Volume in the secondary market Thursday was again slower than it has been in recent weeks as stocks closed mixed. One convertible trader said the decline in weekly jobless claims, the third in as many weeks, was a positive factor but there was some growing skepticism that there will be a rapid turnaround in corporate profits. The Dow industrials rose 48.78, or 0.50%, to 9872.39 while the Nasdaq slipped by 2.60, or 0.11%, to 1900.59.

"We are encouraged by the Nasdaq holding above 1900 but there's still a long way to go to restore investor confidence," the trader said. "But there are so many conflicting indications of what's going on that a lot of people are taking a wait-and-see attitude, trying to hold on until there's more light on the subject."

Indeed, Tyco International announced more job cuts Thursday, in its electronics unit, while Cendant Corp. boosted its guidance for 2001 and 2002.

Tyco announced 6,000 job cuts at its electronics unit but said it was on track to meet full-year earnings estimates. The Tyco zero-coupon convertible due 2020 gained 0.375 point to 78.25 bid, 78.5 offered and the Tyco zero-coupon convertible due 2021 rose 0.25 point to 75.5 bid, 75.75 offered as the common stock added 95c to $57.55.

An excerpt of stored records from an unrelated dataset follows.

(** X11.  The time since genesis goes through a [time.Duration]: for a
    header stamped below 2^63 - 62135596800 (the seconds [time.Unix]
    holds without overflow) and more than 9223372036 seconds (about 292
    years) after genesis the subtraction saturates, and the slot is that
    of 9223372036 seconds for every such timestamp. *)
Theorem headTargetSlot_saturates_after_292_years
  (neg : Z -> Z) (cfg : Eth2Config) (t : Z) :
  Eth2Config_typed cfg -> 0 < SecondsPerSlot cfg -> Go.is_uint64 t ->
  t < Go.two63 - time.unixToInternal ->
  9223372036 < t - GenesisTime cfg ->
  State.headTargetSlot neg cfg t = Some (9223372036 / SecondsPerSlot cfg).
Proof.
  intros Hty Hsps Ht Hrep Hfar.
  destruct Hty as (_ & Hg & _).
  unfold Go.is_uint64, Go.two64, Go.two63 in *.
  change time.unixToInternal with 62135596800 in Hrep.
  change (2 ^ 63) with 9223372036854775808 in *.
  change (2 ^ 64) with 18446744073709551616 in *.
  assert (Hi : forall z, -9223372036854775808 <= z < 9223372036854775808 ->
                         Go.is_int64 z).
  { intros z Hz. unfold Go.is_int64, Go.two63.
    change (2 ^ 63) with 9223372036854775808. exact Hz. }
  unfold State.headTargetSlot, Go.int64_of_uint64.
  rewrite (wrap_i64_small t), (wrap_i64_small (GenesisTime cfg)) by (apply Hi; lia).
  rewrite !Unix_whole_seconds
    by (apply Hi; change time.unixToInternal with 62135596800; lia).
  rewrite Sub_saturates.
  - change (time.uint64_of_Seconds neg time.maxDuration) with 9223372036.
    apply div64_pos, Hsps.
  - change time.unixToInternal with 62135596800. lia.
  - unfold Go.two63. change time.unixToInternal with 62135596800.
    change (2 ^ 63) with 9223372036854775808. lia.
  - lia.
Qed.
(** The events of a trace, by kind. *)
Definition saved (t : list Event) : list (string * Image) :=
  flat_map (fun ev => match ev with Saved p img => [(p, img)] | _ => [] end) t.

Definition created (t : list Event) : list string :=
  flat_map (fun ev => match ev with Makedirs p => [p] | _ => [] end) t.

Definition printed (t : list Event) : list string :=
  flat_map (fun ev => match ev with Printed l => [l] | _ => [] end) t.

(** What a computation adds to the trace of the state it starts from. *)
Definition effects {W A : Type} (c : IO W A) (s : State W) : list Event :=
  drop (length (trace s)) (trace (snd (c s))).

Section Plans.
Context {F : Type} `{PyFloat F} `{Pillow F} {W : Type} `{OS W}.

(** The exception is one the operating system raised. *)
Definition os_raised (e : PyExc) : Prop :=
  (exists path w, fst (os_makedirs path w) = Raise e)
  \/ (exists path img w, fst (os_write path img w) = Raise e).

(** The bitmap [create_neon_bird_icon] returns. *)
Definition rendered (size : Z) : Image :=
  match create_neon_bird_icon size with
  | Ok img => img
  | Raise _ => flat 0 transparent
  end.

Definition perform (ev : Event) : IO W unit :=
  match ev with
  | Makedirs path => makedirs path
  | Saved path img => save img path
  | Printed line => print line
  end.

Fixpoint perform_all (evs : list Event) : IO W unit :=
  match evs with
  | [] => ret tt
  | ev :: rest => (perform ev ;; perform_all rest)%io
  end.

(** The density buckets of the specification. *)
Definition density_buckets : list (string * Z) :=
  [ ("mdpi", 48); ("hdpi", 72); ("xhdpi", 96); ("xxhdpi", 144); ("xxxhdpi", 192) ].

Definition mipmap (density : string) : string :=
  "../android/app/src/main/res/mipmap-" +:+ density.

(** One density: the directory, then its three files. *)
Definition density_files (bucket : string * Z) : list Event :=
  let '(density, size) := bucket in
  [ Makedirs (mipmap density);
    Saved (mipmap density +:+ "/ic_launcher.png") (rendered size);
    Saved (mipmap density +:+ "/ic_launcher_background.png") (flat size background_rgba);
    Saved (mipmap density +:+ "/ic_launcher_foreground.png") (rendered size) ].

Definition density_plan (bucket : string * Z) : list Event :=
  density_files bucket
  ++ [ Printed ("Generated Android " +:+ fst bucket +:+ " icons ("
                +:+ str_int (snd bucket) +:+ "x" +:+ str_int (snd bucket) +:+ ")") ].

Definition android_plan : list Event := flat_map density_plan density_buckets.

Definition ios_file (entry : string * Z) : Event :=
  Saved (ios_base_path +:+ "/" +:+ fst entry) (rendered (snd entry)).

Definition ios_entry_plan (entry : string * Z) : list Event :=
  [ ios_file entry;
    Printed ("Generated iOS icon " +:+ fst entry +:+ " ("
             +:+ str_int (snd entry) +:+ "x" +:+ str_int (snd entry) +:+ ")") ].

Definition ios_plan : list Event := flat_map ios_entry_plan ios_sizes.

Definition success_lines : list Event :=
  [ Printed "";
    Printed "✅ All icons generated successfully!";
    Printed "Note: Make sure to update AndroidManifest.xml and Info.plist with proper app names." ].

Definition all_plan : list Event :=
  android_plan ++ [Printed ""] ++ ios_plan ++ success_lines.

Definition banner : list Event :=
  [ Printed "Generating Neon Pulse Flappy Bird App Icons...";
    Printed "==================================================" ].

Definition failure_lines (e : PyExc) : list Event :=
  [ Printed ("❌ Error generating icons: " +:+ exc_str e);
    Printed "Make sure you have Pillow installed: pip install Pillow" ].
End Plans.


(** The state [main] enters its [try] in: the two banner lines are out. *)
Definition after_banner {W : Type} (s : State W) : State W :=
  mkState (world s) (trace s ++ banner).

(** The slots of the iOS catalogue: a base size and the scales it comes in. *)
Definition ios_slots : list (string * list string) :=
  [ ("20", ["1"; "2"; "3"]);
    ("29", ["1"; "2"; "3"]);
    ("40", ["1"; "2"; "3"]);
    ("60", ["2"; "3"]);
    ("76", ["1"; "2"]);
    ("83.5", ["2"]);
    ("1024", ["1"]) ].

(** [Icon-App-<w>x<h>@<scale>x.png] *)
Definition slot_names (slot : string * list string) : list string :=
  map (fun scale =>
         "Icon-App-" +:+ fst slot +:+ "x" +:+ fst slot +:+ "@" +:+ scale +:+ "x.png")
      (snd slot).

Definition ios_filenames : list string := flat_map slot_names ios_slots.

Section Dots.
Context `{Pillow Q}.

End Dots.

Section Bitmaps.
Context {F : Type} `{PyFloat F} `{Pillow F}.

(** The three files of a density, as [(path, bitmap)]. *)
Definition density_bitmaps (bucket : string * Z) : list (string * Image) :=
  let '(density, size) := bucket in
  [ (mipmap density +:+ "/ic_launcher.png", rendered size);
    (mipmap density +:+ "/ic_launcher_background.png", flat size background_rgba);
    (mipmap density +:+ "/ic_launcher_foreground.png", rendered size) ].

Definition ios_bitmap (entry : string * Z) : string * Image :=
  (ios_base_path +:+ "/" +:+ fst entry, rendered (snd entry)).
End Bitmaps.

Section Completion.
Context {F : Type} `{PyFloat F} `{Pillow F} {W : Type} `{OS W}.

(** The run of [main] from [s] reaches the end of its [try] body. *)
Definition completes (s : State W) : Prop :=
  fst (generate_all (after_banner s)) = Ok tt.
End Completion.

(** The paths the generator writes:
    [<android-res>/mipmap-<density>/ic_launcher*.png] and
    [<ios-appiconset>/<file name>]. *)
Definition android_paths : list string :=
  flat_map (fun bucket : string * Z =>
              [ mipmap (fst bucket) +:+ "/ic_launcher.png";
                mipmap (fst bucket) +:+ "/ic_launcher_background.png";
                mipmap (fst bucket) +:+ "/ic_launcher_foreground.png" ])
           density_buckets.
(** * react-map-gl (react-mapbox): the transform interception layer,
      global settings, comparisons, layers, the map ref and styles

    A shallow embedding of
    - [utils/deep-equal.ts]        ([arePointsEqual], [deepEqual],
                                    [shallowEqual]),
    - [utils/set-globals.ts]       ([setGlobals], [setRTLTextPlugin]),
    - the proxy transform          ([createProxyTransform] and its two
                                    handlers),
    - [components/layer.ts]        ([updateLayer]),
    - [mapbox/create-ref.ts]       ([createRef], [getMethodNames]),
    - [utils/apply-react-style.ts] ([applyReactStyle]),
    followed by the properties the specification states about them and
    by further properties of the code. *)

From Stdlib Require Import QArith Bool.
From stdpp Require Import gmap strings list fin_maps pretty.
(** X5. A failing model fails the request but not the cache: when the call
    of the model rejects, or its text does not parse, both handlers answer
    500 after the one call, and the candidates that the request loaded stay
    cached.  functions/index.js reports the error's message, index.js a
    fixed text. *)
Theorem model_failure_is_500 :
  (forall (env : Functions.Env) (req : Request) c favorites candidates c1 t1 e,
      Functions.client env = true ->
      favorites <> [] ->
      getProp "favorites" (req_body req) = Some (JArr (map JStr favorites)) ->
      Functions.loadCandidateGames (Functions.store env) (Functions.now env) false c
        = (Ok candidates, c1, t1) ->
      let pool := Functions.requestPool candidates favorites in
      let request := Functions.llmRequest pool favorites
                       (Functions.stringify env (Functions.simplified pool)) in
      Functions.llm env request = Functions.LlmFailure e \/
      Functions.llm env request = Functions.LlmText (Throw e) ->
      Functions.recommendHandler env req c =
        (Ok (mkResponse 500 (ErrorBody (messageOrToString e))), c1,
         t1 ++ [LlmCreate request]) /\
      cachedGames c1 = Some candidates) /\
  (forall (env : Server.Env) (req : Request) c favorites candidates c1 t1 e,
      favorites <> [] ->
      getProp "favorites" (req_body req) = Some (JArr (map JStr favorites)) ->
      Server.loadCandidateGames (Server.store env) (Server.now env) false c
        = (Ok candidates, c1, t1) ->
      let shown := Server.filterByGenre candidates favorites in
      let request := Server.llmRequest favorites
                       (Server.stringify env (Server.simplified shown)) in
      Server.llm env request = Server.LlmFailure e \/
      Server.llm env request = Server.LlmText (Throw e) ->
      Server.recommendHandler env req c =
        (Ok (mkResponse 500 (ErrorBody "Internal LLM or Firestore error")), c1,
         t1 ++ [LlmCreate request]) /\
      cachedGames c1 = Some candidates).
Proof.
  split.
  - intros env req c favorites candidates c1 t1 e Hclient Hne Hfav Hload pool request Hllm.
    split; [|exact (load_caches_result _ _ _ _ _ _ _ _ Hload)].
    destruct favorites as [|f fs]; [now destruct Hne|].
    rewrite (functions_handler_run env req c (JStr f) (map JStr fs) Hclient Hfav).
    rewrite Hload.
    change (JStr f :: map JStr fs) with (map JStr (f :: fs)).
    rewrite asStrings_strings. cbv zeta. fold pool. fold request.
    now destruct Hllm as [-> | ->].
  - intros env req c favorites candidates c1 t1 e Hne Hfav Hload shown request Hllm.
    split; [|exact (load_caches_result _ _ _ _ _ _ _ _ Hload)].
    destruct favorites as [|f fs]; [now destruct Hne|].
    rewrite (server_handler_run env req c (JStr f) (map JStr fs) Hfav).
    cbv zeta. rewrite Hload.
    change (JStr f :: map JStr fs) with (map JStr (f :: fs)).
    rewrite asStrings_strings. fold shown. fold request.
    now destruct Hllm as [-> | ->].
Qed.
(** X3. A condition is never reported at the tick that first sees it: an
    object that is not tracking a deviation triggers no FOCUS_LOST, and an
    object that is not tracking an absence triggers no NO_FACE, whatever
    the tick contains and whatever the timers hold. *)
Theorem first_sight_never_emits (t : Tick) (this : DetectionSystem) :
  (isLookingAway this = false ->
   timesOf FOCUS_LOST (eventsOf (runDetection t) this) = []) /\
  (hasNoFace this = false ->
   timesOf NO_FACE (eventsOf (runDetection t) this) = []).
Proof.
  exact (no_report_at_first_sight t this).
Qed.

Lemma first_sight_never_emits_witness :
  timesOf FOCUS_LOST
    (eventsOf (runDetection (faceTick 900000 (mkVideo 1280 720)
                                      [mkFace (mkBox 0 0 100 100) 0.9%Q]))
              (initialized 0)) = [].
Proof.
  exact (proj1 (first_sight_never_emits
                  (faceTick 900000 (mkVideo 1280 720) [mkFace (mkBox 0 0 100 100) 0.9%Q])
                  (initialized 0)) eq_refl).
Defined.

(** X4. A tick with exactly one face that looks at the center triggers
    no event of a face kind, whatever the object model returns, and
    clears both conditions, leaving the two timers as they were; so the
    tick after it triggers neither FOCUS_LOST nor NO_FACE: both
    countdowns start again from zero. *)
Theorem centered_face_restarts_countdowns (this : DetectionSystem) (t next : Tick)
        (face : Face) :
  ready this ->
  detectForVideo t = Returns [face] ->
  isFaceLookingAtCenter face (video t) = true ->
  let this' := stateAfter (runDetection t) this in
  this' = mkSystem true true true (lastFaceDetectedTime this)
                   (lastLookingAwayTime this) false false /\
  faceEventsIn (eventsOf (runDetection t) this) = [] /\
  timesOf FOCUS_LOST (eventsOf (runDetection next) this') = [] /\
  timesOf NO_FACE (eventsOf (runDetection next) this') = [].
Proof.
  intros (Hf & Ho & Hi) Hfaces Hc. cbv zeta.
  assert (Hstate : stateAfter (runDetection t) this
                   = mkSystem true true true (lastFaceDetectedTime this)
                              (lastLookingAwayTime this) false false).
  { rewrite runDetection_state, Hfaces.
    destruct this as [fd od init lf la away nf]; simpl in Hf, Ho, Hi; subst.
    unfold stateAfter, detectFaces, judgeFaces, bind, get. simpl.
    rewrite Hc. reflexivity. }
  split; [exact Hstate|]. split.
  - rewrite (proj1 (tick_events_by_detector t this)), Hfaces.
    destruct this as [fd od init lf la away nf]; simpl in Hf, Ho, Hi; subst.
    unfold eventsOf, detectFaces, judgeFaces, bind, get. simpl.
    rewrite Hc. reflexivity.
  - rewrite Hstate. split; apply no_report_at_first_sight; reflexivity.
Qed.

Lemma centered_face_restarts_countdowns_witness :
  stateAfter (runDetection
                (mkTick 7000 (mkVideo 1280 720)
                        (Returns [mkFace (mkBox 590 0 100 100) 0.9%Q])
                        (Returns [mkPrediction "person" 0.9%Q])))
             (mkSystem true true true 0 0 true true)
  = mkSystem true true true 0 0 false false.
Proof.
  refine (proj1 (centered_face_restarts_countdowns
                   (mkSystem true true true 0 0 true true)
                   (mkTick 7000 (mkVideo 1280 720)
                           (Returns [mkFace (mkBox 590 0 100 100) 0.9%Q])
                           (Returns [mkPrediction "person" 0.9%Q]))
                   (faceTick 9000 (mkVideo 1280 720) [])
                   (mkFace (mkBox 590 0 100 100) 0.9%Q) _ _ _)).
  - repeat split.
  - reflexivity.
  - reflexivity.
Defined.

Cendant boosted its guidance for fourth quarter 2001 and 2002. At present, the company said Thursday that it believes its current business trends support a fourth quarter 2001 projection for EPS of 20c, which would exceed the high end of the previously announced range of 15c to 19c. In addition, the company increased its outlook for 2002 EPS to $1.25, compared to the previously announced range of $1.15 to $1.25. The Cendant zero-coupon convertible due February 2021 gained 1.5 points on the day to 66 bid, 66.25 offered and the zero-coupon convertible due May 2021 added 0.625 point to 98.375 bid, 98.625 offered while the underlying stock rose 89dc to $15.73.